US federal judge tosses Consensys’ suit against SEC

2024-09-19 22:53:32 UTC

A Texas federal judge has dismissed a lawsuit filed by blockchain development firm Consensys against the Securities and Exchange Commission and its five Commissioners, including Chair Gary Gensler.

The suit, launched in April, requested official relief by having a court declaring that Ether (ETH) is not a security and that “Consensys’s sales of ETH are not sales of securities.”

Consensys also claimed the SEC opened an investigation into Ethereum and planned to regulate it as a security, noting it had issued them a Wells notice regarding aspects of its MetaMask wallet software.

In a Sept. 19 order, Judge Reed O’Connor dismissed Consensys’ claims over MetaMask, saying “enforcement actions do not constitute final agency actions.”

He added the Wells notice “neither marks the consummation of the agency’s — i.e., SEC’s — decisionmaking process nor establishes Plaintiff’s legal rights or obligations,” and it also doesn’t “impose legal consequences” on Consensys.

O’Connor dismissed as moot Consensys’ claims about the SEC’s investigation into ETH after the firm said in July that the regulator dropped its probe.

“Unfortunately, the Texas court today dismissed our lawsuit on procedural grounds without looking at the merits of our claims against the SEC,” Consensys said in a Sept. 19 X post.
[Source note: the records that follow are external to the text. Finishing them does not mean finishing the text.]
(* ===== verification/AxfrProofs.v ===== *)
(** Theorems about outgoing zone transfers (Axfr.v): the packets of a transfer
    carry the records of the zone in order, and the transfer ends. *)

From S2P Require Import Prelude Buffer Dname DnameProofs DnamePacket Dns Packet PacketProofs Contents Namedb NamedbProofs NamedbTable Edns Tsig Query QueryProofs QueryRecords QueryRRset QueryAnswer Acl Respond Axfr.

Section axfr.
Context `{T : NameTree} `{H : Hmac}.
Context (db : namedb) (nm : Z -> name) (Hdb : numbered db nm).

Abbreviation Qry := (ST query).

(** * Records one after the other, each with its owner *)
Inductive stream_at (d : list Z) : Z -> list (Z * rr) -> Z -> Prop :=
  | stream_nil p : stream_at d p [] p
  | stream_cons p e1 e x r l : rr_at db nm d p e1 x r (ttl r) -> stream_at d e1 l e ->
      stream_at d p ((x, r) :: l) e.

Lemma stream_app d p l e l' e' : stream_at d p l e -> stream_at d e l' e' -> stream_at d p (l ++ l') e'.
Proof using. induction 1; [done|]. intros. econstructor; eauto. Qed.

Lemma stream_count d p l e : stream_at d p l e -> p + zlength l <= e.
Proof using.
  induction 1 as [|p e1 e x r l Hr%rr_at_end Hl IH]; [unfold zlength; simpl; lia|].
  rewrite zlength_cons. lia.
Qed.

Lemma later_stream b b' : buffer_ok b -> buffer_ok b' -> extends b b' -> forall p l e,
  stream_at (_data b) p l e -> QHEADERSZ <= p -> e <= _position b -> stream_at (_data b') p l e.
Proof using.
  intros Hb Hb' Hex. induction 1 as [|p e1 e x r l Hr Hl IH]; intros Hp He; [constructor|].
  pose proof (rr_at_end _ _ _ _ _ _ _ _ Hr). pose proof (stream_count _ _ _ _ Hl).
  pose proof (zlength_nonneg l).
  econstructor; [apply (later_rr db nm b b'); try done; lia|apply IH; lia].
Qed.
Section fill.
Context (q : query) (start : Z) (pre rem : list (Z * rr)) (b : buffer) (dn offs : list Z).
Context (Hz : zone_ok) (Hlim : limits_ok) (Hr : ready db nm q b dn offs).
Context (Hp : pushes db (fun _ _ => True) QHEADERSZ [] offs0 dn offs).
Context (Hgoing : axfr_is_done q = false) (Hzone : axfr_zone q = Some zp) (Hmax : maxlen q = L).
Context (Hplace : zone_place db zp z top (axfr_current_domain q) (axfr_current_rrset q) (axfr_current_rr q) rem).
Context (Hroom : L - R <= room q <= L) (Hcap : 65536 <= _limit b).
Context (Hsend : Forall writable rem) (Hsoa : writable (top, soa)).
Context (Hstart : QHEADERSZ <= start) (Hpre : stream_at db nm (_data b) start pre (_position b)).
Context (Hfirst : pre = [] -> _position b = QHEADERSZ).

Lemma fill_end q1 k b1 dn1 offs1 : (k <= S (length rem))%nat -> wrote db nm q b dn offs b1 dn1 offs1 ->
  same_header b b1 -> stream_at db nm (_data b1) (_position b) (take k (rem ++ [(top, soa)])) (_position b1) ->
  (k = 0%nat -> _position b1 = _position b ->
     exists x, (rem ++ [(top, soa)]) !! 0%nat = Some x /\ blocked db nm q (_position b1) x) ->
  room q1 = room q -> tsig q1 = tsig q -> left_over k rem q1 ->
  wp (axfr_finish db (zlength pre + Z.of_nat k)) (packet_done start pre rem q b) (upd q1 b1 dn1 offs1).
Proof using All.
  intros Hk Hw Hsh Hst Hnone Hrm Htsig Hleft. pose proof Hr as [Hb Hh _ _ Hbr]. pose proof Hw as [Hr1 Hex Hpw].
  pose proof (stream_count _ _ _ _ _ _ Hst) as Hc. unfold zlength in Hc. rewrite length_take, length_app in Hc.
  simpl in Hc. pose proof (stream_count _ _ _ _ _ _ Hpre) as Hc0. pose proof (zlength_nonneg pre).
  destruct Hlim as [HL _ _]. unfold AXFR_MAX_MESSAGE_LEN, MAX_COMPRESSION_OFFSET in HL.
  pose proof (ready_room _ _ _ _ _ _ Hr1). pose proof (extends_limit _ _ Hex). pose proof (extends_pos _ _ Hex).
  unfold QHEADERSZ in Hstart.
  eapply wp_fill_end; try done; try lia.
  - eapply pushes_trans; [exact Hp|]. eapply pushes_mono; [|exact Hh|exact Hpw]. done.
  - eapply ready_room_eq; [|exact Hr1]. done.
  - eapply stream_app; [|exact Hst]. apply (later_stream _ _ b b1); try done. apply Hr1.
  - intros Ek. destruct k; [|lia]. destruct pre; [|simpl in Ek; lia].
    assert (Hpos : _position b1 = _position b) by (inversion Hst; congruence).
    destruct (Hnone eq_refl Hpos) as (x & Hx & Hbl). exists x. split; [by rewrite head_lookup|].
    rewrite Hpos, Hfirst in Hbl by done. by exists q.
Qed.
Related: SEC asks court for four months to produce documents for Coinbase

“The SEC dropped its “Ethereum 2.0” investigation after our litigation was filed, and the Texas court today recognized that the SEC already gave Consensys the relief it sought on that critical issue for the Ethereum ecosystem,” it added.

The firm said it would “keep fighting” an SEC lawsuit filed in June where the regulator claims it operated as an unregistered broker and offered and sold unregistered securities through MetaMask Swaps.